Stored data
Definition extract_rows_from_group (group : list Line) (headers : list str)
    : list (list str) :=
  let start_idx := if Py.nonempty headers then 1%nat else 0%nat in
  map (fun line => map span_text (line_spans line)) (drop start_idx group).

Definition extract_column_coordinates (group : list Line) : list Q :=
  match group with
  | [] => []
  | first_line :: _ => map (fun span => bx0 (span_bbox span)) (line_spans first_line)
  end.

(** The spans [find_table_areas] keeps of a line: those whose stripped text
    is not empty, with the stripped text, sorted by left edge. *)
Definition kept_spans (line : Line) : list Span :=
  let spans :=
    flat_map (fun span =>
                let text := Py.strip (span_text span) in
                if Py.truthy text
                then [mkSpan text (span_bbox span) (span_size span)] else [])
             (line_spans line) in
  Py.sorted (fun s1 s2 => Qle_bool (bx0 (span_bbox s1)) (bx0 (span_bbox s2))) spans.

(** The dictionary [find_table_areas] builds for a group. *)
Record TableData : Type := mkTableData {
  td_headers : list str;
  td_rows : list (list str);
  td_bbox : BBox;
  td_x_coords : list Q
}.

(** The bounding box of a group; [None] when a [min] or [max] meets an
    empty sequence. *)
Definition group_bbox (table_group : list Line) : option BBox :=
  inner_min ← mapM (fun line => Py.min_of (map (fun span => bx0 (span_bbox span))
                                               (line_spans line))) table_group;
  min_x ← Py.min_of inner_min;
  inner_max ← mapM (fun line => Py.max_of (map (fun span => bx1 (span_bbox span))
                                               (line_spans line))) table_group;
  max_x ← Py.max_of inner_max;
  min_y ← Py.min_of (map (fun line => by0 (line_bbox line)) table_group);
  max_y ← Py.max_of (map (fun line => by1 (line_bbox line)) table_group);
  Some (mkBBox min_x min_y max_x max_y).

Definition table_data_of (table_group : list Line) : option (list TableData) :=
  if (2 <=? length table_group)%nat
  then
    let headers := extract_headers_from_group table_group in
    let rows := extract_rows_from_group table_group headers in
    box ← group_bbox table_group;
    let x_coords := extract_column_coordinates table_group in
    Some [mkTableData headers rows box x_coords]
  else Some [].

End TableExtractor.

(* ===================================================================== *)
(** * Page classifier ([pdf_pipeline/pdf/page_classifier.py]) *)
(* ===================================================================== *)

(** A block of [page.get_text("dict")["blocks"]]: text blocks carry
    ["lines"], image blocks do not. *)
Record Block : Type := mkBlock { block_lines : option (list Line) }.

(** The [line_info] dictionaries the classifier collects. *)
Record LineInfo : Type := mkLineInfo {
  li_bbox : BBox;
  li_spans : list (Q * str)
}.

(** What the pipeline reads of a [fitz.Page]: its number, the size of its
    rectangle, its plain text, its images and drawings, and the blocks of
    its layout dictionary. *)
Record Page : Type := mkPage {
  page_number : Z;
  page_width : Q;
  page_height : Q;
  page_text : str;
  page_images : list Z;
  page_drawings : list Z;
  page_blocks : list Block
}.

Record PageProfile : Type := mkPageProfile {
  page_num : Z;
  has_text : bool;
  has_table : bool;
  has_images : bool;
  is_scan : bool;
  text_density : Q;
  image_count : Z;
  char_count : Z
}.

Module PageClassifier.

(** [round(x_pos, -1)]: the nearest multiple of ten, a tie going to the
    even multiple. *)
Definition round_half_even (q : Q) : Z :=
  let f := Qfloor q in
  match Qcompare (q - inject_Z f) (1 # 2) with
  | Lt => f
  | Gt => f + 1
  | Eq => if Z.even f then f else f + 1
  end.

Definition round_to_ten (x_pos : Q) : Z := 10 * round_half_even (x_pos / 10).

Definition line_info_of (line : Line) : list LineInfo :=
  let spans := line_spans line in
  if (1 <? length spans)%nat
  then [ mkLineInfo (line_bbox line)
           (map (fun span => (bx0 (span_bbox span), span_text span)) spans) ]
  else [].

Definition collect_lines (blocks : list Block) : list LineInfo :=
  flat_map (fun block =>
              match block_lines block with
              | Some lines => flat_map line_info_of lines
              | None => []
              end) blocks.

(** [if rounded_x not in column_candidates: column_candidates[rounded_x] = 0]
    followed by [column_candidates[rounded_x] += 1]. *)
Definition count_span (column_candidates : gmap Z nat) (sp : Q * str) : gmap Z nat :=
  let rounded_x := round_to_ten (fst sp) in
  let cc :=
    match column_candidates !! rounded_x with
    | Some _ => column_candidates
    | None => <[rounded_x := 0%nat]> column_candidates
    end in
  alter S rounded_x cc.

Definition count_line (column_candidates : gmap Z nat) (line : LineInfo) : gmap Z nat :=
  fold_left count_span (li_spans line) column_candidates.

Definition frequent_columns (column_candidates : gmap Z nat) : nat :=
  length (List.filter (fun kv => (3 <=? snd kv)%nat) (map_to_list column_candidates)).

Definition detect_table_structure (blocks : list Block) : bool :=
  let lines := collect_lines blocks in
  if (length lines <? 3)%nat then false
  else
    let column_candidates := fold_left count_line lines ∅ in
    (2 <=? frequent_columns column_candidates)%nat.

Section Classify.
Context {U : Py.Unicode}.

(** The number of characters [c] of [raw_text] with
    [not c.isalnum() and c != ' ']. *)
Definition special_char (c : N) : bool :=
  negb (Py.isalnum c) && negb (c =? 32)%N.

Definition special_chars_ratio (raw_text : str) : Q :=
  inject_Z (Z.of_nat (length (List.filter special_char raw_text)))
  / inject_Z (Z.of_nat (Nat.max (length raw_text) 1)).

Definition determine_if_scan {P : Type} (char_count : Z) (text_density : Q)
    (image_count : Z) (drawing_paths : list P) (raw_text : str) : bool :=
  if char_count <? 10 then true
  else if Py.ltb text_density (5 # 100) && (0 <? image_count) then true
  else if Py.ltb text_density (1 # 10)
          && Py.ltb (3 # 10) (special_chars_ratio raw_text) then true
  else false.

Definition calculate_text_density (text_lines : list str) (page_area : Q) : Q :=
  if Qle_bool page_area 0 then 0
  else
    let non_empty_lines :=
      length (List.filter (fun line => Py.truthy (Py.strip line)) text_lines) in
    let avg_line_length :=
      (inject_Z (Z.of_nat (list_sum (map Py.len text_lines)))
       / inject_Z (Z.of_nat (Nat.max (length text_lines) 1)))%Q in
    let estimated_char_area :=
      (inject_Z (Z.of_nat non_empty_lines) * avg_line_length * 6 * 12)%Q in
    Py.min (estimated_char_area / page_area) 1.

Definition classify_page (page : Page) (page_num : Z) : PageProfile :=
  let page_area := (page_width page * page_height page)%Q in
  let text := page_text page in
  let char_count := Z.of_nat (Py.len (Py.strip text)) in
  let text_lines := Py.split 10%N text in
  let text_density := calculate_text_density text_lines page_area in
  let image_count := Z.of_nat (length (page_images page)) in
  let drawing_paths := page_drawings page in
  let has_table := detect_table_structure (page_blocks page) in
  let has_text := 20 <? char_count in
  let is_scan := determine_if_scan char_count text_density image_count drawing_paths text in
  let has_images := 0 <? image_count in
  mkPageProfile page_num has_text has_table has_images is_scan
                text_density image_count char_count.

End Classify.

End PageClassifier.

(* ===================================================================== *)
(** * Table areas of a page ([pdf_pipeline/pdf/table_extractor.py]) *)
(* ===================================================================== *)

Module TableAreas.
Import TableExtractor.

(** The [lines] list [find_table_areas] builds: only lines that have text. *)
Definition text_lines_of (blocks : list Block) : list Line :=
  flat_map (fun block =>
              match block_lines block with
              | Some lines =>
                  flat_map (fun line =>
                              let spans := kept_spans line in
                              if Py.nonempty spans
                              then [mkLine spans (line_bbox line)] else [])
                           lines
              | None => []
              end) blocks.

(** [find_table_areas(words_data, page_bbox)], on the blocks of
    [words_data]; [None] when an exception is raised. *)
Definition find_table_areas (blocks : list Block) (page_bbox : BBox)
    : option (list TableData) :=
  let lines := text_lines_of blocks in
  let table_groups := group_lines_into_tables lines in
  potential_tables ← mapM table_data_of table_groups;
  Some (List.concat potential_tables).

(** [extract_tables(page)] of [table_extractor.py]: one [TableBlock] on the
    page's number for each table area; [None] when an exception is raised. *)
Definition extract_tables (page : Page) : option (list TableBlock) :=
  let page_bbox := mkBBox 0 0 (page_width page) (page_height page) in
  potential_tables ← find_table_areas (page_blocks page) page_bbox;
  Some (map (fun table_data =>
               mkTableBlock (page_number page) (page_number page)
                            (td_headers table_data)
                            (td_rows table_data)
                            (td_bbox table_data)
                            (td_x_coords table_data))
            potential_tables).

End TableAreas.

(* ===================================================================== *)
(** * Table merging ([pdf_pipeline/tables/table_merge.py]) *)
(* ===================================================================== *)

Module TableMerge.

(** The fields of the [TableBlock] that [merge_tables_if_compatible]
    constructs; the caller allocates it as a new object. *)
Definition merge_tables_if_compatible (table1 table2 : TableBlock) : TableBlock :=
  let '(first_table, second_table) :=
    if page_start table1 <=? page_start table2
    then (table1, table2) else (table2, table1) in
  let merged_rows := rows first_table ++ rows second_table in
  let merged_page_start := Z.min (page_start first_table) (page_start second_table) in
  let merged_page_end := Z.max (page_end first_table) (page_end second_table) in
  let merged_columns :=
    if Py.nonempty (columns first_table)
    then columns first_table else columns second_table in
  let merged_bbox :=
    mkBBox (Py.min (bx0 (bbox first_table)) (bx0 (bbox second_table)))
           (Py.min (by0 (bbox first_table)) (by0 (bbox second_table)))
           (Py.max (bx1 (bbox first_table)) (bx1 (bbox second_table)))
           (Py.max (by1 (bbox first_table)) (by1 (bbox second_table))) in
  let merged_x_coords :=
    if Py.nonempty (x_coordinates first_table)
    then x_coordinates first_table else x_coordinates second_table in
  mkTableBlock merged_page_start merged_page_end merged_columns merged_rows
               merged_bbox merged_x_coords.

[Brief]
Starting at the line above that contains "Definition line_info_of (line", repeat each line exactly up to and including the line that contains "Definition frequent_columns (column_candidates", and stop there.

[Task response]
Definition line_info_of (line : Line) : list LineInfo :=
  let spans := line_spans line in
  if (1 <? length spans)%nat
  then [ mkLineInfo (line_bbox line)
           (map (fun span => (bx0 (span_bbox span), span_text span)) spans) ]
  else [].

Definition collect_lines (blocks : list Block) : list LineInfo :=
  flat_map (fun block =>
              match block_lines block with
              | Some lines => flat_map line_info_of lines
              | None => []
              end) blocks.

(** [if rounded_x not in column_candidates: column_candidates[rounded_x] = 0]
    followed by [column_candidates[rounded_x] += 1]. *)
Definition count_span (column_candidates : gmap Z nat) (sp : Q * str) : gmap Z nat :=
  let rounded_x := round_to_ten (fst sp) in
  let cc :=
    match column_candidates !! rounded_x with
    | Some _ => column_candidates
    | None => <[rounded_x := 0%nat]> column_candidates
    end in
  alter S rounded_x cc.

Definition count_line (column_candidates : gmap Z nat) (line : LineInfo) : gmap Z nat :=
  fold_left count_span (li_spans line) column_candidates.

Definition frequent_columns (column_candidates : gmap Z nat) : nat :=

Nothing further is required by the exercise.